--- WORK ORDER ---
Below are some records; quote exactly the lines from the one that contains "(** ** Maps survive *)" through the one that contains "induction p as", inclusive, and no others.

------------------------------------------------

(* ===== verification/Json.v ===== *)
(** * JSON documents of the program's structs ([encoding/json])

    A document is a value of [any].  [Marshal] and [Unmarshal] of a struct follow
    its field tags: members in declaration order, [omitempty] pointers left out
    when nil; on reading, an absent member or a [null] leaves the field's zero
    value, a member of the wrong kind is an error, and of two members for one
    field the later one wins.  A Go [map[string]any] prints its keys sorted. *)

From S2P Require Import Prelude Time Domain.

(** What the program uses of github.com/google/uuid: its text and its parser. *)
Class UuidText := {
  uuid_String : uuid -> string;
  uuid_Parse : string -> option uuid;
}.

(** The documented round trip of the canonical text. *)
Class UuidTextLaws `{UuidText} : Prop :=
  uuid_parse_string : forall u, uuid_Parse (uuid_String u) = Some u.

(** The instant of [time.Time{}]. *)
Definition zero_time : gotime := -62135596800 * ns_per_s.

(** ** Objects *)

Definition lower_char (c : ascii) : ascii :=
  let n := Ascii.N_of_ascii c in
  if (65 <=? n)%N && (n <=? 90)%N then Ascii.ascii_of_N (n + 32) else c.
Fixpoint to_lower (s : string) : string :=
  match s with
  | "" => ""
  | String c s' => String (lower_char c) (to_lower s')
  end.

(** The member a struct field reads: names match up to case, the last wins. *)
Definition field_member (kvs : list (string * any)) (name : string) : option any :=
  snd <$> last (List.filter (fun kv => String.eqb (to_lower kv.1) name) kvs).

(** The JSON of a Go map, and the map of a JSON object. *)
Definition obj_of_map (m : gmap string any) : any :=
  AObj (sort_by (fun a b => String.leb a.1 b.1) (map_to_list m)).
Definition map_of_obj (kvs : list (string * any)) : gmap string any :=
  list_to_map (reverse kvs).

Definition json_of_gomap (m : gomap) : any :=
  match m with Some m => obj_of_map m | None => ANull end.
Definition gomap_of_json (v : any) : result gomap :=
  match v with
  | ANull => Ok None
  | AObj kvs => Ok (Some (map_of_obj kvs))
  | _ => Err (EPlain "json: cannot unmarshal into Go value of type map[string]interface {}")
  end.

(** ** Fields *)

Definition cannot_unmarshal {A} : result A := Err (EPlain "json: cannot unmarshal").

Definition get_field {A} (zero : A) (dec : any -> result A) (kvs : list (string * any))
    (name : string) : result A :=
  match field_member kvs name with
  | None | Some ANull => Ok zero
  | Some v => dec v
  end.

Definition dec_string (v : any) : result string :=
  match v with AStr s => Ok s | _ => cannot_unmarshal end.
Definition dec_int (v : any) : result Z :=
  match v with
  | AInt z => if (- 2^63 <=? z) && (z <? 2^63) then Ok z else cannot_unmarshal
  | _ => cannot_unmarshal
  end.
Definition dec_object {A} (dec : list (string * any) -> result A) (v : any) : result A :=
  match v with AObj kvs => dec kvs | _ => cannot_unmarshal end.

Section Uuid.
Context `{UuidText}.
Definition dec_uuid (v : any) : result uuid :=
  match v with
  | AStr s => match uuid_Parse s with Some u => Ok u | None => Err (EPlain "invalid UUID") end
  | _ => cannot_unmarshal
  end.
Definition json_uuid (u : uuid) : any := AStr (uuid_String u).
(** A [*uuid.UUID] tagged [omitempty]. *)
Definition opt_uuid (name : string) (o : option uuid) : list (string * any) :=
  match o with Some u => [(name, json_uuid u)] | None => [] end.

Lemma dec_uuid_json `{!UuidTextLaws} u : dec_uuid (json_uuid u) = Ok u.
Proof. simpl. by rewrite uuid_parse_string. Qed.
End Uuid.

(** ** Codecs *)

(** A struct that [json.Marshal] prints and [json.Unmarshal] reads; printing
    fails only on an instant that has no text. *)
Class JsonCodec (A : Type) := {
  Marshal : A -> result any;
  Unmarshal_object : list (string * any) -> result A;
  zero_value : A;
}.

Definition Unmarshal {A} `{JsonCodec A} (b : any) : result A :=
  match b with
  | ANull => Ok zero_value
  | AObj kvs => Unmarshal_object kvs
  | _ => cannot_unmarshal
  end.

(** A codec keeps what it prints. *)
Class JsonRoundtrip (A : Type) `{JsonCodec A} (wf : A -> Prop) : Prop :=
  json_roundtrip : forall a j, wf a -> Marshal a = Ok j -> Unmarshal j = Ok a.

(** ** Maps survive *)

Lemma map_of_obj_sorted (m : gmap string any) :
  map_of_obj (sort_by (fun a b => String.leb a.1 b.1) (map_to_list m)) = m.
Proof.
  unfold map_of_obj. rewrite <-(list_to_map_to_list m) at 2.
  assert (reverse (sort_by (fun a b => String.leb a.1 b.1) (map_to_list m)) ≡ₚ map_to_list m) as Hp
    by (rewrite reverse_Permutation; apply sort_by_perm).
  apply list_to_map_proper; [|done].
  rewrite Hp. apply NoDup_fst_map_to_list.
Qed.

Lemma gomap_roundtrip (m : gomap) : gomap_of_json (json_of_gomap m) = Ok m.
Proof. destruct m; simpl; [|done]. by rewrite map_of_obj_sorted. Qed.

(** ** An instance of the uuid text, for evaluation *)

Fixpoint bits_text (p : positive) : string :=
  match p with
  | xH => "1"
  | xO p' => String "0" (bits_text p')
  | xI p' => String "1" (bits_text p')
  end.
Fixpoint parse_bits (s : string) : option positive :=
  match s with
  | String "1" "" => Some xH
  | String "0" s' => xO <$> parse_bits s'
  | String "1" s' => xI <$> parse_bits s'
  | _ => None
  end.

Lemma bits_text_nonempty p : bits_text p <> "".
Proof. by destruct p. Qed.
Lemma parse_bits_text p : parse_bits (bits_text p) = Some p.
Proof.
  induction p as [p IH|p IH|]; simpl; [|by rewrite IH|done].
  pose proof (bits_text_nonempty p). rewrite IH. by destruct (bits_text p).
Qed.

Definition bits_uuid : UuidText := {|
  uuid_String u := match u with N0 => "nil" | Npos p => bits_text p end;
  uuid_Parse s := if decide (s = "nil") then Some 0%N else Npos <$> parse_bits s |}.
Lemma bits_uuid_laws : @UuidTextLaws bits_uuid.
Proof.
  intros [|p]; simpl; [done|]. rewrite decide_False; [by rewrite parse_bits_text|].
  by destruct p.
Qed.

------------------------------------------------

--- ANSWER AREA ---
(** ** Maps survive *)

Lemma map_of_obj_sorted (m : gmap string any) :
  map_of_obj (sort_by (fun a b => String.leb a.1 b.1) (map_to_list m)) = m.
Proof.
  unfold map_of_obj. rewrite <-(list_to_map_to_list m) at 2.
  assert (reverse (sort_by (fun a b => String.leb a.1 b.1) (map_to_list m)) ≡ₚ map_to_list m) as Hp
    by (rewrite reverse_Permutation; apply sort_by_perm).
  apply list_to_map_proper; [|done].
  rewrite Hp. apply NoDup_fst_map_to_list.
Qed.

Lemma gomap_roundtrip (m : gomap) : gomap_of_json (json_of_gomap m) = Ok m.
Proof. destruct m; simpl; [|done]. by rewrite map_of_obj_sorted. Qed.

(** ** An instance of the uuid text, for evaluation *)

Fixpoint bits_text (p : positive) : string :=
  match p with
  | xH => "1"
  | xO p' => String "0" (bits_text p')
  | xI p' => String "1" (bits_text p')
  end.
Fixpoint parse_bits (s : string) : option positive :=
  match s with
  | String "1" "" => Some xH
  | String "0" s' => xO <$> parse_bits s'
  | String "1" s' => xI <$> parse_bits s'
  | _ => None
  end.

Lemma bits_text_nonempty p : bits_text p <> "".
Proof. by destruct p. Qed.
Lemma parse_bits_text p : parse_bits (bits_text p) = Some p.
Proof.
  induction p as [p IH|p IH|]; simpl; [|by rewrite IH|done].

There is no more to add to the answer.